Task details
Reproduce verbatim the line in which "ProxyFlow.v" occurs, together with each line that follows it to the end of the listing, and nothing more.
□ □ □
(** *** Cleanup *)

Definition delete_cgroup (subsystem : string) (p : list string) : M unit :=
  let cgroup_path := subsystem_path subsystem p in
  λ w,
    if os.isfile w cgroup_path then
      (Raise (new_CGroupLookupError FILE_INSTEAD_OF_GROUP (path_str cgroup_path)), w)
    else if os.islink w cgroup_path then
      (Raise (new_CGroupLookupError LINK (path_str cgroup_path)), w)
    else if negb (os.exists_ w cgroup_path) then
      (Raise (new_CGroupLookupError NOT_EXISTS (path_str cgroup_path)), w)
    else os.removedirs cgroup_path w.

(** * Specification vocabulary *)

(** [s] is asked for by the [lookup_subsystems] argument. *)
Definition requested (lookup_subsystems : typing_lookup) (s : string) : Prop :=
  match lookup_subsystems with
  | Unset => True
  | Name n => s = n
  | Names l => s ∈ l
  end.

(** [s] names a subsystem that the enumeration keeps: a directory under
    the mount root, not a link unless aliases are included. *)
Definition discovered (include_aliases : bool) (w : world) (s : string) : Prop :=
  ∃ link, tree w !! (CGROUP_PATH ++ [s]) = Some (Dir link)
          ∧ (include_aliases = false → link = false).

(** [s] is one of the subsystems a lookup with [lookup_subsystems]
    ranges over (aliases left out, as every caller does). *)
Definition in_scope (lookup_subsystems : typing_lookup) (w : world) (s : string)
  : Prop :=
  os.isdir w CGROUP_PATH = true
  ∧ discovered false w s ∧ requested lookup_subsystems s.

(** The relative path [p] is a file, or a directory, in subsystem [s]. *)
Definition has_file (w : world) (p : list string) (s : string) : Prop :=
  os.isfile w (subsystem_path s p) = true.
Definition has_dir (w : world) (p : list string) (s : string) : Prop :=
  os.isdir w (subsystem_path s p) = true.

(** The two ambiguities of a relative path. *)
Definition file_or_group (lookup_subsystems : typing_lookup) (w : world)
    (p : list string) : Prop :=
  (∃ s, in_scope lookup_subsystems w s ∧ has_dir w p s)
  ∧ (∃ s, in_scope lookup_subsystems w s ∧ has_file w p s).
Definition multi_files (lookup_subsystems : typing_lookup) (w : world)
    (p : list string) : Prop :=
  ∃ s1 s2, s1 ≠ s2
    ∧ in_scope lookup_subsystems w s1 ∧ has_file w p s1
    ∧ in_scope lookup_subsystems w s2 ∧ has_file w p s2.

(** * Example worlds *)

Definition mkworld (l : list (path * node)) : world :=
  World (list_to_map l) [].

(** The mount root, and nothing mounted. *)
Definition mount : list (path * node) :=
  [ (["sys"], Dir false);
    (["sys"; "fs"], Dir false);
    (["sys"; "fs"; "cgroup"], Dir false) ].

(** One subsystem, [cpu], and its alias [cpuacct]. *)
Definition world_cpu : world :=
  mkworld (mount ++
    [ (["sys"; "fs"; "cgroup"; "cpu"], Dir false);
      (["sys"; "fs"; "cgroup"; "cpuacct"], Dir true) ]).

(** Two subsystems, [cpu] and [memory]; the group [g] exists in both.
    Task 7 is in [g] in both hierarchies, task 8 in [memory] only. *)
Definition world_g : world :=
  mkworld (mount ++
    [ (["sys"; "fs"; "cgroup"; "cpu"], Dir false);
      (["sys"; "fs"; "cgroup"; "cpu"; "tasks"], Members []);
      (["sys"; "fs"; "cgroup"; "cpu"; "g"], Dir false);
      (["sys"; "fs"; "cgroup"; "cpu"; "g"; "tasks"], Members [7%N]);
      (["sys"; "fs"; "cgroup"; "cpu"; "g"; "cpu.shares"], File "1024
");
      (["sys"; "fs"; "cgroup"; "memory"], Dir false);
      (["sys"; "fs"; "cgroup"; "memory"; "tasks"], Members []);
      (["sys"; "fs"; "cgroup"; "memory"; "g"], Dir false);
      (["sys"; "fs"; "cgroup"; "memory"; "g"; "tasks"], Members [7%N; 8%N]) ]).

(** The name [x] is a file in [cpu] and a directory in [memory]; the
    name [y] is a file in both. *)
Definition world_ambiguous : world :=
  mkworld (mount ++
    [ (["sys"; "fs"; "cgroup"; "cpu"], Dir false);
      (["sys"; "fs"; "cgroup"; "cpu"; "x"], File "");
      (["sys"; "fs"; "cgroup"; "cpu"; "y"], File "");
      (["sys"; "fs"; "cgroup"; "memory"], Dir false);
      (["sys"; "fs"; "cgroup"; "memory"; "x"], Dir false);
      (["sys"; "fs"; "cgroup"; "memory"; "y"], File "") ]).

(** The cgroup list of task 1: a joint hierarchy, a named hierarchy and
    the [memory] hierarchy. *)
Definition world_proc : world :=
  mkworld
    [ (["proc"], Dir false);
      (["proc"; "1"], Dir false);
      (["proc"; "1"; "cgroup"], File "3:cpu,cpuacct:/g
2:name=elogind:/
1:memory:/g
") ].

(** The group [a/b] of [cpu]: [a] holds nothing but [b]. *)
Definition world_nested : world :=
  mkworld (mount ++
    [ (["sys"; "fs"; "cgroup"; "cpu"], Dir false);
      (["sys"; "fs"; "cgroup"; "cpu"; "tasks"], Members []);
      (["sys"; "fs"; "cgroup"; "cpu"; "a"], Dir false);
      (["sys"; "fs"; "cgroup"; "cpu"; "a"; "b"], Dir false) ]).

(** The membership file of a group in a subsystem. *)
Definition membership_file (fname s : string) (p : list string) : path :=
  subsystem_path s (p ++ [fname]).

(** What the report of [_subsystems_add_procs] holds for subsystem [s]:
    the message of the exception that the write to [s] raises. *)
Definition write_failure (fname : string) (proc_ids : pyval) (p : list string)
    (w : world) (s : string) : option (string * string) :=
  match (_add_procs fname s proc_ids p w).1 with
  | Raise e => Some (s, str_exn e)
  | Ok _ => None
  end.

(** Two worlds that hold the same at path [f] and at its directory. *)
Definition agree (f : path) (w1 w2 : world) : Prop :=
  os.stat w1 f = os.stat w2 f
  ∧ os.stat w1 (os.dirname f) = os.stat w2 (os.dirname f).

(** Two worlds with the same directories and links. *)
Definition same_dirs (w1 w2 : world) : Prop :=
  ∀ k, os.isdir w1 k = os.isdir w2 k ∧ os.islink w1 k = os.islink w2 k.

(** The group [g] exists in [cpu] only. *)
Definition world_partial : world :=
  mkworld (mount ++
    [ (["sys"; "fs"; "cgroup"; "cpu"], Dir false);
      (["sys"; "fs"; "cgroup"; "cpu"; "g"], Dir false);
      (["sys"; "fs"; "cgroup"; "cpu"; "g"; "tasks"], Members []);
      (["sys"; "fs"; "cgroup"; "memory"], Dir false) ]).
(** X10. [ConfigureANGLE] called again, with the file as it was, resolves
    the same backend, publishes the same environment and logs the same
    lines once more. *)
Theorem configure_again_changes_nothing (p : Process) :
  CurrentANGLE (ConfigureANGLE s (ConfigureANGLE s p))
  = CurrentANGLE (ConfigureANGLE s p)
  ∧ environ (ConfigureANGLE s (ConfigureANGLE s p)) = environ (ConfigureANGLE s p)
  ∧ disk (ConfigureANGLE s (ConfigureANGLE s p)) = disk p
  ∧ ∃ lines, log (ConfigureANGLE s p) = log p ++ lines
             ∧ log (ConfigureANGLE s (ConfigureANGLE s p))
               = log (ConfigureANGLE s p) ++ lines.
Proof.
  destruct (QFile_open_ReadOnly preference (disk p)) as [content|] eqn:Hopen.
  - assert (QFile_open_ReadOnly preference (disk (ConfigureANGLE s p))
            = Some content) as Hopen'.
    { destruct (ConfigureANGLE_resolution p content Hopen) as (_ & _ & _ & ->).
      exact Hopen. }
    destruct (ConfigureANGLE_resolution p content Hopen)
      as (Hc & _ & Hl & Hd).
    destruct (ConfigureANGLE_resolution _ content Hopen')
      as (Hc' & _ & Hl' & Hd').
    split; [|split; [|split]].
    + rewrite Hc', Hc. by destruct (named content).
    + rewrite (ConfigureANGLE_named (ConfigureANGLE s p) content Hopen').
      rewrite (ConfigureANGLE_named p content Hopen). cbv zeta.
      destruct (named content) as [a|]; repeat case_bool_decide; simpl;
        by rewrite ?delete_insert_eq, ?delete_delete_eq.
    + by rewrite Hd', Hd.
    + eexists. split; [exact Hl|]. rewrite Hl'. do 2 f_equal.
      rewrite Hc. destruct (named content) as [a|]; [|done].
      by rewrite !(bool_decide_eq_false_2 (_ ∧ _)) by (by intros [? _]).
  - assert (QFile_open_ReadOnly preference (disk (ConfigureANGLE s p)) = None)
      as Hopen' by by rewrite (ConfigureANGLE_closed s p Hopen).
    rewrite (ConfigureANGLE_closed s _ Hopen'), (ConfigureANGLE_closed s p Hopen).
    simpl. rewrite delete_delete_eq.
    repeat split. exists []. by rewrite !app_nil_r.
Qed.
(* ===== verification/_CoqProject ===== *)
-Q . S2P
Prelude.v
Cstr.v
Awg.v
Crypto.v
ChaCha20.v
Poly1305.v
AEAD.v
Blake2s.v
X25519.v
Noise.v
Session.v
Obf.v
Config.v
ConfigText.v
IpProbe.v
Proxy.v
ProxySni.v
ProxyRun.v
ProxyFlow.v
Power.v
Timeouts.v
Pbuf.v
PbufPool.v
ProxyMem.v
ProxyPool.v
Netif.v
Chksum.v
Ip4.v
IpReass.v
IpFrag.v
Icmp.v
Ip4Input.v
Udp.v
Http.v
Main.v
MainRun.v
MainFlow.v
MainProps.v
Boot.v
Host.v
□ □ □
Output below
ProxyFlow.v
Power.v
Timeouts.v
Pbuf.v
PbufPool.v
ProxyMem.v
ProxyPool.v
Netif.v
Chksum.v
Ip4.v
IpReass.v
IpFrag.v
Icmp.v
Ip4Input.v
Udp.v
Http.v
Main.v
MainRun.v
MainFlow.v
MainProps.v
Boot.v
Host.v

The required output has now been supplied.